The lines to repeat are those below from the one containing "Section Tx." down to the one containing "quiet Hd W s → 0", both included; reproduce them exactly and nothing else.

PROVIDED INFORMATION>
• • • • • • •

(* ===== verification/Txn.v ===== *)
(** * Txn: running inside a transaction

    What the log and the buffer cache together promise to the file system: a
    process inside a transaction, on an otherwise quiet cache, reads and updates
    the logical blocks [lblk]; it may hold buffers while it does.  [tx Hd W s]
    says that it holds the buffers [Hd] (slot, block) and that the blocks of the
    transaction are among [W], of which there are few enough that neither the
    log nor the cache can run out. *)

From S2P Require Import Prelude State Lock Bio BufSpec Log.

(** [W] with the block [n]. *)
Definition addw (n : Z) (W : list Z) : list Z := if decide (n ∈ W) then W else n :: W.

(** The transaction may hold this many blocks: one less than the log, and one
    buffer must stay free for each buffer held. *)
Definition TXMAX : Z := 27.

(** Only the buffer cache, the log and sleeping processes changed. *)
Definition tx_only (s s' : kernel) : Prop :=
  ∃ bc pt lg, s' = set_k_log lg (set_k_bcache bc (set_k_ptable pt s)) ∧
    l_start lg = l_start (k_log s) ∧ l_size lg = l_size (k_log s) ∧
    (l_outstanding lg = l_outstanding (k_log s) ∧ l_committing lg = l_committing (k_log s)) ∧
    ∀ i p, k_ptable s !! i = Some p → p_state p ≠ SLEEPING → pt !! i = Some p.

Section Only.
Lemma tx_only_refl s : tx_only s s.
Proof. exists (k_bcache s), (k_ptable s), (k_log s). split; [by destruct s|done]. Qed.
Lemma tx_only_trans s1 s2 s3 : tx_only s1 s2 → tx_only s2 s3 → tx_only s1 s3.
Proof.
  intros (bc & pt & lg & -> & A1 & A2 & [A4 A5] & A3) (bc' & pt' & lg' & -> & B1 & B2 & [B4 B5] & B3).
  exists bc', pt', lg'. split_and!; [by destruct s1|simpl in *; congruence..|].
  intros i p Hp Hs. apply B3; [|done]. simpl. by apply A3.
Qed.
Lemma tx_only_view s s' : same_view s s' → tx_only s s'.
Proof.
  intros [(bc & pt & d & w & -> & Hpt) _ _ Hd Hw]. simpl in *. subst.
  exists bc, pt, (k_log s). split; [by destruct s|done].
Qed.
Lemma tx_only_count s s' : tx_only s s' →
  l_outstanding (k_log s') = l_outstanding (k_log s) ∧ l_committing (k_log s') = l_committing (k_log s).
Proof. by intros (bc & pt & lg & -> & _ & _ & E & _). Qed.
Lemma tx_only_home s s' m : tx_only s s' → home_block s' m ↔ home_block s m.
Proof. intros (bc & pt & lg & -> & E1 & E2 & _). unfold home_block. simpl. by rewrite E1, E2. Qed.
Lemma tx_only_disksize s s' : tx_only s s' → k_disksize s' = k_disksize s.
Proof. by intros (bc & pt & lg & -> & _). Qed.
Lemma tx_only_disk s s' : tx_only s s' → k_disk s' = k_disk s.
Proof. by intros (bc & pt & lg & -> & _). Qed.
Lemma tx_only_sb s s' : tx_only s s' → k_sb s' = k_sb s.
Proof. by intros (bc & pt & lg & -> & _). Qed.
Lemma tx_only_icache s s' : tx_only s s' → k_icache s' = k_icache s.
Proof. by intros (bc & pt & lg & -> & _). Qed.
End Only.

Section Tx.
Context `{WaitBound}.
Context (i : nat) (p : proc).
Implicit Types (s : kernel) (Hd : list (nat * Z)) (W : list Z).

(** A process on an otherwise quiet cache, holding the buffers [Hd], with all
    pinned blocks among [W]. *)
Record quiet Hd W s : Prop := {
  q_st : st i p Hd.*1 s;
  q_nodup : NoDup Hd.*1;
  q_blocks : NoDup Hd.*2;
  q_held : ∀ bi n, (bi, n) ∈ Hd → ∃ f, holds s (p_pid p) bi n f (lblk s n) ∧
    (f = B_VALID → k_disk s !! n = Some (lblk s n));
  q_pins : ∀ m, isdirty s m → m ∈ W;
  q_room : Z.of_nat (length W) ≤ TXMAX;
  q_few : (length Hd ≤ 2)%nat }.

Record tx Hd W s : Prop := {
  tx_quiet : quiet Hd W s;
  tx_log : log_ok s;
  tx_txn : txn_ok s;
  tx_out : 1 ≤ l_outstanding (k_log s);
  tx_sub : txn (k_log s) ⊆ W;
  tx_size : TXMAX < l_size (k_log s) - 1 ∧ l_size (k_log s) ≤ Z.of_nat NBUF }.

Lemma tx_len Hd W s : tx Hd W s → lh_n (k_log s) ≤ TXMAX.
Proof.
  intros [Q L T _ S _]. rewrite <- (length_txn s L). etransitivity; [|apply (q_room _ _ _ Q)].
  apply Nat2Z.inj_le, submseteq_length, NoDup_submseteq; [apply T|done].
Qed.

Lemma tx_only_log s s' : same_view s s' → k_log s' = k_log s.
Proof. intros V. by apply bufs_only_log, V. Qed.

Lemma quiet_bread Hd W n s (Q : nat → kernel → Prop) :
  quiet Hd W s → 0 ≤ n < k_disksize s → n ∉ Hd.*2 → (length Hd ≤ 1)%nat →
  (∀ bi s', quiet ((bi, n) :: Hd) W s' → same_view s s' → Q bi s') →
  wp (bread 1 n) Q s.
Proof.
  intros [S N1 N2 Hh Hp Hr Hf] Hn Hni Hlen HQ.
  eapply (spec_bread i p); [exact S|done| | |].
  - right. exists W. split; [done|]. rewrite length_fmap. unfold TXMAX in Hr.
    change NBUF with 30%nat. lia.
  - intros bi f d (x & -> & Hx)%list_elem_of_fmap Hb. destruct x as [bi m]. simpl in *.
    destruct (Hh bi m Hx) as (f' & Hb' & _). destruct (holds_fun _ _ _ _ _ _ _ _ _ Hb Hb') as [<- _].
    apply Hni, list_elem_of_fmap. by exists (bi, n).
  - intros bi s' f S' Hbi V Hb _ Hclean Hkeep. apply HQ; [|done]. split.
    + exact S'.
    + simpl. by constructor.
    + simpl. by constructor.
    + intros bj m [E|Hin]%elem_of_cons.
      * injection E as -> ->. exists f. rewrite (sv_lblk _ _ V), (sv_disk _ _ V). done.
      * destruct (Hh bj m Hin) as (f' & Hb' & Hc'). exists f'.
        rewrite (sv_lblk _ _ V), (sv_disk _ _ V). split; [|done]. apply Hkeep; [|done].
        apply list_elem_of_fmap. by exists (bj, m).
    + intros m Hm. apply Hp. by apply (sv_dirty _ _ V).
    + done.
    + simpl. lia.
Qed.

Lemma quiet_get_data Hd W bi n s (Q : list Z → kernel → Prop) :
  quiet Hd W s → (bi, n) ∈ Hd → Q (lblk s n) s → wp (get_data bi) Q s.
Proof.
  intros [S N1 N2 Hh Hp Hr Hf] Hin HQ. destruct (Hh bi n Hin) as (f & Hb & _).
  eapply (spec_get_data i p); [exact S| |exact Hb|exact HQ].
  apply list_elem_of_fmap. by exists (bi, n).
Qed.

Lemma quiet_brelse Hd W bi n s (Q : unit → kernel → Prop) :
  quiet ((bi, n) :: Hd) W s → (∀ s', quiet Hd W s' → same_view s s' → Q tt s') → wp (brelse bi) Q s.
Proof.
  intros [S N1 N2 Hh Hp Hr Hf] HQ. destruct (Hh bi n) as (f & Hb & Hc); [left|].
  simpl in *. apply NoDup_cons in N1 as [N1 N1']. apply NoDup_cons in N2 as [N2 N2'].
  eapply (spec_brelse i p); [exact S|exact N1|exact Hb|exact Hc|].
  intros s' S' V Hkeep. apply HQ; [|done]. split; try done.
  - intros bj m Hin. destruct (Hh bj m) as (f' & Hb' & Hc'); [by right|]. exists f'.
    rewrite (sv_lblk _ _ V), (sv_disk _ _ V). split; [|done]. apply Hkeep; [|done].
    apply list_elem_of_fmap. by exists (bj, m).
  - intros m Hm. apply Hp. by apply (sv_dirty _ _ V).
  - lia.
Qed.

(** ** The same inside a transaction *)

Lemma tx_view Hd Hd' W s s' : tx Hd W s → quiet Hd' W s' → same_view s s' → tx Hd' W s'.
Proof.
  intros [Q L T O S Z] Q' V. pose proof (tx_only_log _ _ V) as El.
  pose proof (bufs_only_disksize _ _ (sv_only _ _ V)) as Ed. split; rewrite ?El; try done.
  - destruct L. split; unfold home_block in *; rewrite ?El, ?Ed; done.
  - destruct T as [T1 T2]. split; rewrite El; [done|]. intros m. by rewrite (sv_dirty _ _ V).
Qed.

Lemma tx_bread Hd W n s (Q : nat → kernel → Prop) :
  tx Hd W s → 0 ≤ n < k_disksize s → n ∉ Hd.*2 → (length Hd ≤ 1)%nat →
  (∀ bi s', tx ((bi, n) :: Hd) W s' → tx_only s s' → (∀ m, lblk s' m = lblk s m) → Q bi s') →
  wp (bread 1 n) Q s.
Proof.
  intros T Hn Hni Hl HQ. eapply quiet_bread; [apply T|done|done|done|]. intros bi s' Q' V.
  apply HQ; [exact (tx_view _ _ _ _ _ T Q' V)|by apply tx_only_view|apply V].
Qed.

Lemma tx_get_data Hd W bi n s (Q : list Z → kernel → Prop) :
  tx Hd W s → (bi, n) ∈ Hd → Q (lblk s n) s → wp (get_data bi) Q s.
Proof. intros T. apply (quiet_get_data Hd W), T. Qed.

Lemma tx_brelse Hd W bi n s (Q : unit → kernel → Prop) :
  tx ((bi, n) :: Hd) W s →
  (∀ s', tx Hd W s' → tx_only s s' → (∀ m, lblk s' m = lblk s m) → Q tt s') → wp (brelse bi) Q s.
Proof.
  intros T HQ. eapply quiet_brelse; [apply T|]. intros s' Q' V.
  apply HQ; [exact (tx_view _ _ _ _ _ T Q' V)|by apply tx_only_view|apply V].
Qed.

Lemma elem_addw n W m : m ∈ addw n W ↔ m ∈ W ∨ m = n.
Proof. unfold addw. case_decide; [|rewrite elem_of_cons; tauto]. split; [by left|]. by intros [| ->]. Qed.
Lemma addw_in n W : n ∈ W → addw n W = W.
Proof. intros. unfold addw. by case_decide. Qed.
Lemma length_addw n W : (length (addw n W) ≤ S (length W))%nat.
Proof. unfold addw. case_decide; simpl; lia. Qed.
Lemma length_addw_ge n W : (length W ≤ length (addw n W))%nat.
Proof. unfold addw. case_decide; simpl; lia. Qed.

(** Changing the contents of a held buffer and logging it. *)
Lemma tx_update {A} Hd W bi n d' s (k : K A) (Q : A → kernel → Prop) :
  tx ((bi, n) :: Hd) W s → home_block s n → length d' = Z.to_nat BSIZE →
  Z.of_nat (length (addw n W)) ≤ TXMAX →
  (∀ s', tx ((bi, n) :: Hd) (addw n W) s' → tx_only s s' →
     (∀ m, lblk s' m = if decide (m = n) then d' else lblk s m) → wp k Q s') →
  wp (set_data bi d' ;; log_write bi ;; k) Q s.
Proof.
  intros T Hn Hlen Hw HQ. pose proof (tx_len _ _ _ T) as Htl.
  pose proof T as [[S N1 N2 Hh Hp Hr Hf] L X O Sub Z]. destruct (Hh bi n) as (f & Hb & _); [left|].
  simpl in *. apply NoDup_cons in N1 as [N1 N1']. apply NoDup_cons in N2 as [N2 N2'].
  apply wp_bind. eapply (spec_set_data i p); [exact S|exact N1|exact Hb|done|].
  intros s1 S1 O1 D1 T1 V1 Y1 Hb1 Keep1. pose proof (bufs_only_log _ _ O1) as L1.
  pose proof (bufs_only_disksize _ _ O1) as Z1.
  assert (log_ok s1) as LK1 by (destruct L; split; unfold home_block in *; rewrite ?L1, ?Z1; done).
  unfold TXMAX in *. apply wp_bind.
  eapply (spec_log_write i p); [exact S1|exact N1|exact Hb1|done|rewrite L1; unfold LOGSIZE, MAXOPBLOCKS; lia|
    rewrite L1; lia|by rewrite L1|].
  intros s2 S2 L2 D2 T2 Z2 V2 Y2 Hb2 Keep2 [bc2 E2]. rewrite L1 in L2.
  assert (∀ m, lblk s2 m = if decide (m = n) then d' else lblk s m) as V by (intros m; by rewrite V2, V1).
  assert (log_ok s2) as LK2.
  { apply (log_ok_absorb s s2 n); [done|done|done|congruence|lia|lia]. }
  assert (txn (k_log s2) = if decide (n ∈ txn (k_log s)) then txn (k_log s) else txn (k_log s) ++ [n]) as Et.
  { rewrite L2. apply txn_absorb; [apply (lk_n _ L)|]. rewrite (lk_len _ L). change LOGSIZEn with 30%nat. lia. }
  apply HQ.
  - split; [split|..]; simpl.
    + exact S2.
    + by constructor.
    + by constructor.
    + intros bj m [Ej|Hin]%elem_of_cons.
      * injection Ej as -> ->. exists (Z.lor B_VALID B_DIRTY). rewrite V, decide_True by done. split; [exact Hb2|done].
      * destruct (Hh bj m) as (f' & Hb' & Hc'); [by right|]. exists f'.
        assert (m ≠ n) as Hne by (intros ->; apply N2, list_elem_of_fmap; by exists (bj, n)).
        assert (bj ∈ Hd.*1) as Hj by (apply list_elem_of_fmap; by exists (bj, m)).
        rewrite V, decide_False, D2, D1 by done. split; [|done]. apply Keep2; [done|]. by apply Keep1.
    + intros m Hm. rewrite elem_addw. apply Y2 in Hm as [Hm|Hm]; [left; apply Hp, Y1, Hm|by right].
    + done.
    + done.
    + done.
    + split.
      * rewrite Et. case_decide; [apply X|]. apply NoDup_app. split; [apply X|].
        split; [intros x Hx ->%list_elem_of_singleton; done|apply NoDup_singleton].
      * intros m. rewrite Y2, Y1, (tx_dirty _ X), Et. case_decide as Hin; [|rewrite elem_of_app, list_elem_of_singleton; done].
        split; [intros [| ->]; done|by left].
    + rewrite L2. unfold absorb. by case_decide.
    + intros m. rewrite Et, elem_addw. case_decide; [intros; left; by apply Sub|].
      rewrite elem_of_app, list_elem_of_singleton. intros [|]; [left; by apply Sub|by right].
    + rewrite L2. unfold absorb, TXMAX. case_decide; simpl; lia.
  - destruct O1 as (bc1 & pt1 & d1 & w1 & -> & Hpt). simpl in D1, T1. subst d1 w1.
    exists bc2, pt1, (absorb n (k_log s)). split_and!.
    + rewrite E2. by destruct s.
    + unfold absorb. by case_decide.
    + unfold absorb. by case_decide.
    + unfold absorb. by case_decide.
    + unfold absorb. by case_decide.
    + done.
  - done.
Qed.
End Tx.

• • • • • • •

TASK SOLUTION>
Section Tx.
Context `{WaitBound}.
Context (i : nat) (p : proc).
Implicit Types (s : kernel) (Hd : list (nat * Z)) (W : list Z).

(** A process on an otherwise quiet cache, holding the buffers [Hd], with all
    pinned blocks among [W]. *)
Record quiet Hd W s : Prop := {
  q_st : st i p Hd.*1 s;
  q_nodup : NoDup Hd.*1;
  q_blocks : NoDup Hd.*2;
  q_held : ∀ bi n, (bi, n) ∈ Hd → ∃ f, holds s (p_pid p) bi n f (lblk s n) ∧
    (f = B_VALID → k_disk s !! n = Some (lblk s n));
  q_pins : ∀ m, isdirty s m → m ∈ W;
  q_room : Z.of_nat (length W) ≤ TXMAX;
  q_few : (length Hd ≤ 2)%nat }.

Record tx Hd W s : Prop := {
  tx_quiet : quiet Hd W s;
  tx_log : log_ok s;
  tx_txn : txn_ok s;
  tx_out : 1 ≤ l_outstanding (k_log s);
  tx_sub : txn (k_log s) ⊆ W;
  tx_size : TXMAX < l_size (k_log s) - 1 ∧ l_size (k_log s) ≤ Z.of_nat NBUF }.

Lemma tx_len Hd W s : tx Hd W s → lh_n (k_log s) ≤ TXMAX.
Proof.
  intros [Q L T _ S _]. rewrite <- (length_txn s L). etransitivity; [|apply (q_room _ _ _ Q)].
  apply Nat2Z.inj_le, submseteq_length, NoDup_submseteq; [apply T|done].
Qed.

Lemma tx_only_log s s' : same_view s s' → k_log s' = k_log s.
Proof. intros V. by apply bufs_only_log, V. Qed.

Lemma quiet_bread Hd W n s (Q : nat → kernel → Prop) :
  quiet Hd W s → 0 ≤ n < k_disksize s → n ∉ Hd.*2 → (length Hd ≤ 1)%nat →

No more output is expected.